(Given records begins)

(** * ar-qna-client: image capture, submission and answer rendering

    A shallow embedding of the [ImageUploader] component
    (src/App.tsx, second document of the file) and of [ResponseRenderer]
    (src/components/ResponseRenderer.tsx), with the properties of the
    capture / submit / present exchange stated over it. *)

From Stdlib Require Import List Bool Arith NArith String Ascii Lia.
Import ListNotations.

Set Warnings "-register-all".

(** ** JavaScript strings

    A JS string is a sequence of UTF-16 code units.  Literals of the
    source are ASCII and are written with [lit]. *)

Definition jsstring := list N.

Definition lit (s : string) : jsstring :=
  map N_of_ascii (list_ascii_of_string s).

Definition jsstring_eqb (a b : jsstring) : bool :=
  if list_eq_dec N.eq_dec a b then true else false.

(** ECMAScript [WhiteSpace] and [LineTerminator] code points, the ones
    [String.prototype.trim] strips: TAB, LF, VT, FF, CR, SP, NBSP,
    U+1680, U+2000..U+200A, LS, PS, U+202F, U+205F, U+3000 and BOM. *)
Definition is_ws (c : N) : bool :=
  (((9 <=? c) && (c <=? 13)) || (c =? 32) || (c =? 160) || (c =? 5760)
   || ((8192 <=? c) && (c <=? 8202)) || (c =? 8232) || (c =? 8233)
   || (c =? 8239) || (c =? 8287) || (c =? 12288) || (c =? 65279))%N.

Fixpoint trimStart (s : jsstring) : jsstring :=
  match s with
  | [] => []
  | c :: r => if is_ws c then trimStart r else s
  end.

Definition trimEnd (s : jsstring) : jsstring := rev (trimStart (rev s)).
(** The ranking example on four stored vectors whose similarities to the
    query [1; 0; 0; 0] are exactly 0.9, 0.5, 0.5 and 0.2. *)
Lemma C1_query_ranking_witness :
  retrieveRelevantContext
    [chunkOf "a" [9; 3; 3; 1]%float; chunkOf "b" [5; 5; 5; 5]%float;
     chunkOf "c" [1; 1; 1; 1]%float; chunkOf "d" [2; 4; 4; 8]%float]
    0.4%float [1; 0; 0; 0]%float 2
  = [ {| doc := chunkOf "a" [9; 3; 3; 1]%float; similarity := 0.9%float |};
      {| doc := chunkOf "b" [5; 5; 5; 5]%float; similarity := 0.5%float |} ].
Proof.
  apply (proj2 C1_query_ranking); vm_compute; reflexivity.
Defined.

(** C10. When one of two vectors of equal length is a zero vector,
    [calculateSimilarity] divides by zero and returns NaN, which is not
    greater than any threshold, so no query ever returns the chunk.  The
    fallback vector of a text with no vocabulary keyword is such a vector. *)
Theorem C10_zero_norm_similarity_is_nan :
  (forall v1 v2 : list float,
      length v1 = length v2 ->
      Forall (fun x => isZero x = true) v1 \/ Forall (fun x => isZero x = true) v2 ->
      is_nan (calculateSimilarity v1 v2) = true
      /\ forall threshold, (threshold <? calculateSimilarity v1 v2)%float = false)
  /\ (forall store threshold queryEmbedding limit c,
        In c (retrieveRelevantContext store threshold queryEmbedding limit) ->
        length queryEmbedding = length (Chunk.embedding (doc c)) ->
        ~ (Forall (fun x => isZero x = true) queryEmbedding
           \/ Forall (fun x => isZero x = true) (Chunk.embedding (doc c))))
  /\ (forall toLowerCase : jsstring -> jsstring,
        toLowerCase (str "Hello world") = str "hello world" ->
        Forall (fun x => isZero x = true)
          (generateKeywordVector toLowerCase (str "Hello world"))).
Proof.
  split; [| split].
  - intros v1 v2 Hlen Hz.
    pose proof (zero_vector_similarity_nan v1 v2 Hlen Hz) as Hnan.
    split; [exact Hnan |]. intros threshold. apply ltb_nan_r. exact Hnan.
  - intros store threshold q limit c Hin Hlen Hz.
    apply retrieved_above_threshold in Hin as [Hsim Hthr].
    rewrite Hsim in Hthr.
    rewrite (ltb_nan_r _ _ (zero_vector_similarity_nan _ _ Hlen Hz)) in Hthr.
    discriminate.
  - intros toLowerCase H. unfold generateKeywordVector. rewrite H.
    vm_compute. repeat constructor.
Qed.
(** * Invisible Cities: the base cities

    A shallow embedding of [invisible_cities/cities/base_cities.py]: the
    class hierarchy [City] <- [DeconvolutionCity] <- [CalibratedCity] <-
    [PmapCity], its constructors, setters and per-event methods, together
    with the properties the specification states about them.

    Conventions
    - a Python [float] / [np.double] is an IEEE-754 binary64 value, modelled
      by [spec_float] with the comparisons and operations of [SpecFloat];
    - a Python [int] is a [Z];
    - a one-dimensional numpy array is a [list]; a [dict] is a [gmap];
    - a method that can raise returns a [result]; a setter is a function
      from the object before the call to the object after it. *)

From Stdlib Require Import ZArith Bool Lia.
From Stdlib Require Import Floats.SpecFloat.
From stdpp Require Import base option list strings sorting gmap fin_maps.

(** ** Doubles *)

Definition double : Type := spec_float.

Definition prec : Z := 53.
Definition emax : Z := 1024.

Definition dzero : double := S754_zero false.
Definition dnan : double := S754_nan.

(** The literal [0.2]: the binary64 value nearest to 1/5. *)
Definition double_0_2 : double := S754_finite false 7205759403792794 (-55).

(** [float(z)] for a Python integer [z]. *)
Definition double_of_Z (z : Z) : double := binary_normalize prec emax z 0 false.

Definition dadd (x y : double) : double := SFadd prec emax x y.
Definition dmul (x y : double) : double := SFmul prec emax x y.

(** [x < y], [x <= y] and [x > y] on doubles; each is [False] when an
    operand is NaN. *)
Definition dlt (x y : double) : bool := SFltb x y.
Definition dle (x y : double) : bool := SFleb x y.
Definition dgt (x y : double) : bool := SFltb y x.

(Given records ends)

* _Goal of the exercise_: Your reply should consist of the records, duplicated exactly.

* _Output for this task_:
(** * ar-qna-client: image capture, submission and answer rendering

    A shallow embedding of the [ImageUploader] component
    (src/App.tsx, second document of the file) and of [ResponseRenderer]
    (src/components/ResponseRenderer.tsx), with the properties of the
    capture / submit / present exchange stated over it. *)

From Stdlib Require Import List Bool Arith NArith String Ascii Lia.
Import ListNotations.

Set Warnings "-register-all".

(** ** JavaScript strings

    A JS string is a sequence of UTF-16 code units.  Literals of the
    source are ASCII and are written with [lit]. *)

Definition jsstring := list N.

Definition lit (s : string) : jsstring :=
  map N_of_ascii (list_ascii_of_string s).

Definition jsstring_eqb (a b : jsstring) : bool :=
  if list_eq_dec N.eq_dec a b then true else false.

(** ECMAScript [WhiteSpace] and [LineTerminator] code points, the ones
    [String.prototype.trim] strips: TAB, LF, VT, FF, CR, SP, NBSP,
    U+1680, U+2000..U+200A, LS, PS, U+202F, U+205F, U+3000 and BOM. *)
Definition is_ws (c : N) : bool :=
  (((9 <=? c) && (c <=? 13)) || (c =? 32) || (c =? 160) || (c =? 5760)
   || ((8192 <=? c) && (c <=? 8202)) || (c =? 8232) || (c =? 8233)
   || (c =? 8239) || (c =? 8287) || (c =? 12288) || (c =? 65279))%N.

Fixpoint trimStart (s : jsstring) : jsstring :=
  match s with
  | [] => []
  | c :: r => if is_ws c then trimStart r else s
  end.

Definition trimEnd (s : jsstring) : jsstring := rev (trimStart (rev s)).
(** The ranking example on four stored vectors whose similarities to the
    query [1; 0; 0; 0] are exactly 0.9, 0.5, 0.5 and 0.2. *)
Lemma C1_query_ranking_witness :
  retrieveRelevantContext
    [chunkOf "a" [9; 3; 3; 1]%float; chunkOf "b" [5; 5; 5; 5]%float;
     chunkOf "c" [1; 1; 1; 1]%float; chunkOf "d" [2; 4; 4; 8]%float]
    0.4%float [1; 0; 0; 0]%float 2
  = [ {| doc := chunkOf "a" [9; 3; 3; 1]%float; similarity := 0.9%float |};
      {| doc := chunkOf "b" [5; 5; 5; 5]%float; similarity := 0.5%float |} ].
Proof.
  apply (proj2 C1_query_ranking); vm_compute; reflexivity.
Defined.

(** C10. When one of two vectors of equal length is a zero vector,
    [calculateSimilarity] divides by zero and returns NaN, which is not
    greater than any threshold, so no query ever returns the chunk.  The
    fallback vector of a text with no vocabulary keyword is such a vector. *)
Theorem C10_zero_norm_similarity_is_nan :
  (forall v1 v2 : list float,
      length v1 = length v2 ->
      Forall (fun x => isZero x = true) v1 \/ Forall (fun x => isZero x = true) v2 ->
      is_nan (calculateSimilarity v1 v2) = true
      /\ forall threshold, (threshold <? calculateSimilarity v1 v2)%float = false)
  /\ (forall store threshold queryEmbedding limit c,
        In c (retrieveRelevantContext store threshold queryEmbedding limit) ->
        length queryEmbedding = length (Chunk.embedding (doc c)) ->
        ~ (Forall (fun x => isZero x = true) queryEmbedding
           \/ Forall (fun x => isZero x = true) (Chunk.embedding (doc c))))
  /\ (forall toLowerCase : jsstring -> jsstring,
        toLowerCase (str "Hello world") = str "hello world" ->
        Forall (fun x => isZero x = true)
          (generateKeywordVector toLowerCase (str "Hello world"))).
Proof.
  split; [| split].
  - intros v1 v2 Hlen Hz.
    pose proof (zero_vector_similarity_nan v1 v2 Hlen Hz) as Hnan.
    split; [exact Hnan |]. intros threshold. apply ltb_nan_r. exact Hnan.
  - intros store threshold q limit c Hin Hlen Hz.
    apply retrieved_above_threshold in Hin as [Hsim Hthr].
    rewrite Hsim in Hthr.
    rewrite (ltb_nan_r _ _ (zero_vector_similarity_nan _ _ Hlen Hz)) in Hthr.
    discriminate.
  - intros toLowerCase H. unfold generateKeywordVector. rewrite H.
    vm_compute. repeat constructor.
Qed.
(** * Invisible Cities: the base cities

    A shallow embedding of [invisible_cities/cities/base_cities.py]: the
    class hierarchy [City] <- [DeconvolutionCity] <- [CalibratedCity] <-
    [PmapCity], its constructors, setters and per-event methods, together
    with the properties the specification states about them.

    Conventions
    - a Python [float] / [np.double] is an IEEE-754 binary64 value, modelled
      by [spec_float] with the comparisons and operations of [SpecFloat];
    - a Python [int] is a [Z];
    - a one-dimensional numpy array is a [list]; a [dict] is a [gmap];
    - a method that can raise returns a [result]; a setter is a function
      from the object before the call to the object after it. *)

From Stdlib Require Import ZArith Bool Lia.
From Stdlib Require Import Floats.SpecFloat.
From stdpp Require Import base option list strings sorting gmap fin_maps.

(** ** Doubles *)

Definition double : Type := spec_float.

Definition prec : Z := 53.
Definition emax : Z := 1024.

Definition dzero : double := S754_zero false.
Definition dnan : double := S754_nan.

(** The literal [0.2]: the binary64 value nearest to 1/5. *)
Definition double_0_2 : double := S754_finite false 7205759403792794 (-55).

(** [float(z)] for a Python integer [z]. *)
Definition double_of_Z (z : Z) : double := binary_normalize prec emax z 0 false.

Definition dadd (x y : double) : double := SFadd prec emax x y.
Definition dmul (x y : double) : double := SFmul prec emax x y.

(** [x < y], [x <= y] and [x > y] on doubles; each is [False] when an
    operand is NaN. *)
Definition dlt (x y : double) : bool := SFltb x y.
Definition dle (x y : double) : bool := SFleb x y.
Definition dgt (x y : double) : bool := SFltb y x.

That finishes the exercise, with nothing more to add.